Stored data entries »
(* ===== verification/Ring.v ===== *)
(** Ring buffers: an array of [N] bytes with free-running read and write
    counters of width [W], as pipes, the console and the UART have them. *)

From S2P Require Import Prelude.

Section Ring.
Context (N W : Z).

Definition rfill (r w : Z) : Z := (w - r) mod W.
Definition rcont (data : list Z) (r w : Z) : list Z :=
  map (fun k => zget data ((r + k) mod N)) (seqZ 0 (rfill r w)).

Lemma length_rcont data r w : length (rcont data r w) = Z.to_nat (rfill r w).
Proof. unfold rcont. by rewrite length_map, length_seqZ. Qed.

Context (HN : 0 < N <= W) (HW : (N | W)).
#[local] Set Default Proof Using "Type HN HW".

Lemma rfill_range r w : 0 <= rfill r w < W.
Proof. apply Z.mod_pos_bound. lia. Qed.

Lemma mod_WN x : (x mod W) mod N = x mod N.
Proof. by apply Z.mod_mod_divide. Qed.

Lemma rfill_empty r w : 0 <= r < W -> 0 <= w < W -> r = w <-> rfill r w = 0.
Proof.
  intros Hr Hw. unfold rfill. split; intros He.
  - rewrite He, Z.sub_diag. apply Z.mod_0_l. lia.
  - apply Z.mod_divide in He as [k Hk]; [|lia]. assert (k = 0) by nia. lia.
Qed.

Lemma rfill_full r w : 0 <= w < W -> N < W -> w = (r + N) mod W <-> rfill r w = N.
Proof.
  intros Hw HNW. unfold rfill. split; intros He.
  - rewrite He, Zminus_mod_idemp_l. replace (r + N - r) with N by lia. apply Z.mod_small. lia.
  - divmod (w - r) W. subst r0. rewrite <- (Z.mod_small w W) by done.
    replace w with (r + N + q * W) by lia. by rewrite Z.mod_add by lia.
Qed.

(** The slot after the contents. *)
Lemma rpos r w : (r + rfill r w) mod N = w mod N.
Proof.
  unfold rfill. rewrite <- Zplus_mod_idemp_r, mod_WN, Zplus_mod_idemp_r. f_equal. lia.
Qed.

Lemma rfill_put r w : rfill r w < W - 1 -> rfill r ((w + 1) mod W) = rfill r w + 1.
Proof.
  intros Hf. pose proof (rfill_range r w). unfold rfill in *. rewrite Zminus_mod_idemp_l.
  replace (w + 1 - r) with (w - r + 1) by lia. rewrite <- Zplus_mod_idemp_l. apply Z.mod_small. lia.
Qed.

Lemma rfill_get r w : rfill r w <> 0 -> rfill ((r + 1) mod W) w = rfill r w - 1.
Proof.
  intros Hf. pose proof (rfill_range r w). unfold rfill in *. rewrite Zminus_mod_idemp_r.
  replace (w - (r + 1)) with (w - r - 1) by lia. rewrite <- Zminus_mod_idemp_l. apply Z.mod_small. lia.
Qed.

Lemma rfill_unput r w : rfill r w <> 0 -> rfill r ((w - 1) mod W) = rfill r w - 1.
Proof.
  intros Hf. pose proof (rfill_range r w). unfold rfill in *. rewrite Zminus_mod_idemp_l.
  replace (w - 1 - r) with (w - r - 1) by lia. rewrite <- Zminus_mod_idemp_l. apply Z.mod_small. lia.
Qed.

Lemma seqZ_snoc n : 0 <= n -> seqZ 0 (n + 1) = seqZ 0 n ++ [n].
Proof using Type. intros Hn. by rewrite seqZ_app by lia. Qed.

(** Writing the slot after the contents. *)
Lemma rcont_put data r w ch :
  length data = Z.to_nat N -> rfill r w < N -> rfill r w < W - 1 ->
  rcont (zset (w mod N) ch data) r ((w + 1) mod W) = rcont data r w ++ [ch].
Proof.
  intros Hl Hf HfW. pose proof (rfill_range r w) as Hfr. unfold rcont.
  rewrite rfill_put, seqZ_snoc, map_app by lia. cbn [map]. rewrite <- (rpos r w). f_equal.
  - apply map_ext_in. intros k Hk%list_elem_of_In%elem_of_seqZ.
    apply zget_zset_ne; [apply Z.mod_pos_bound; lia..|]. intros He.
    divmod (r + rfill r w) N. divmod (r + k) N. assert (q = q0) by nia. nia.
  - f_equal. apply zget_zset_eq. rewrite Hl. pose proof (Z.mod_pos_bound (r + rfill r w) N). lia.
Qed.

(** Writing outside a range of slots that ends where the write is. *)
Lemma rcont_zset data r w x ch :
  rfill r w + rfill w x < N -> 
  rcont (zset (x mod N) ch data) r w = rcont data r w.
Proof.
  intros Hf. pose proof (rfill_range r w). pose proof (rfill_range w x). unfold rcont.
  apply map_ext_in. intros k Hk%list_elem_of_In%elem_of_seqZ.
  assert (Hx : x mod N = (r + rfill r w + rfill w x) mod N).
  { rewrite <- Zplus_mod_idemp_l, rpos, Zplus_mod_idemp_l. symmetry. apply rpos. }
  rewrite Hx. apply zget_zset_ne; [apply Z.mod_pos_bound; lia..|]. intros He.
  divmod (r + rfill r w + rfill w x) N. divmod (r + k) N. assert (q = q0) by nia. nia.
Qed.

Lemma rcont_get data r w :
  rfill r w <> 0 -> rcont data r w = zget data (r mod N) :: rcont data ((r + 1) mod W) w.
Proof.
  intros Hf. pose proof (rfill_range r w) as Hfr. unfold rcont. rewrite rfill_get by done.
  replace (rfill r w) with (1 + (rfill r w - 1)) at 1 by lia.
  rewrite seqZ_app, map_app by lia. change (seqZ 0 1) with [0]. cbn [map app]. rewrite Z.add_0_r. f_equal.
  replace (seqZ (0 + 1) (rfill r w - 1)) with (map (Z.add 1) (seqZ 0 (rfill r w - 1)))
    by (rewrite fmap_add_seqZ; f_equal; lia).
  rewrite map_map. apply map_ext. intros k. f_equal.
  rewrite <- (Zplus_mod_idemp_l ((r + 1) mod W)), mod_WN, Zplus_mod_idemp_l. f_equal. lia.
Qed.

Lemma rcont_unput data r w :
  rfill r w <> 0 ->
  rcont data r w = rcont data r ((w - 1) mod W) ++ [zget data (((w - 1) mod W) mod N)].
Proof.
  intros Hf. pose proof (rfill_range r w) as Hfr. unfold rcont. rewrite rfill_unput by done.
  replace (rfill r w) with (rfill r w - 1 + 1) at 1 by lia. rewrite seqZ_snoc, map_app by lia. cbn [map].
  do 3 f_equal. rewrite <- rfill_unput by done. apply rpos.
Qed.

Lemma rcont_nil data r : rcont data r r = [].
Proof. unfold rcont, rfill. rewrite Z.sub_diag, Z.mod_0_l by lia. done. Qed.

Lemma rcont_app data r w e :
  rfill r e = rfill r w + rfill w e -> rcont data r e = rcont data r w ++ rcont data w e.
Proof.
  intros Hf. pose proof (rfill_range r w). pose proof (rfill_range w e). unfold rcont.
  rewrite Hf, seqZ_app, map_app by lia. f_equal.
  replace (seqZ (0 + rfill r w) (rfill w e)) with (map (Z.add (rfill r w)) (seqZ 0 (rfill w e)))
    by (rewrite fmap_add_seqZ; f_equal; lia).
  rewrite map_map. apply map_ext. intros k. f_equal.
  rewrite Z.add_assoc, <- Zplus_mod_idemp_l, rpos, Zplus_mod_idemp_l. done.
Qed.
End Ring.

WORK TO BE COMPLETED » Take the lines above from the one holding "rpos, Zplus_mod_idemp_l. done." to the last and output them exactly.

REPLY TO THE EXERCISE »
  rewrite Z.add_assoc, <- Zplus_mod_idemp_l, rpos, Zplus_mod_idemp_l. done.
Qed.
End Ring.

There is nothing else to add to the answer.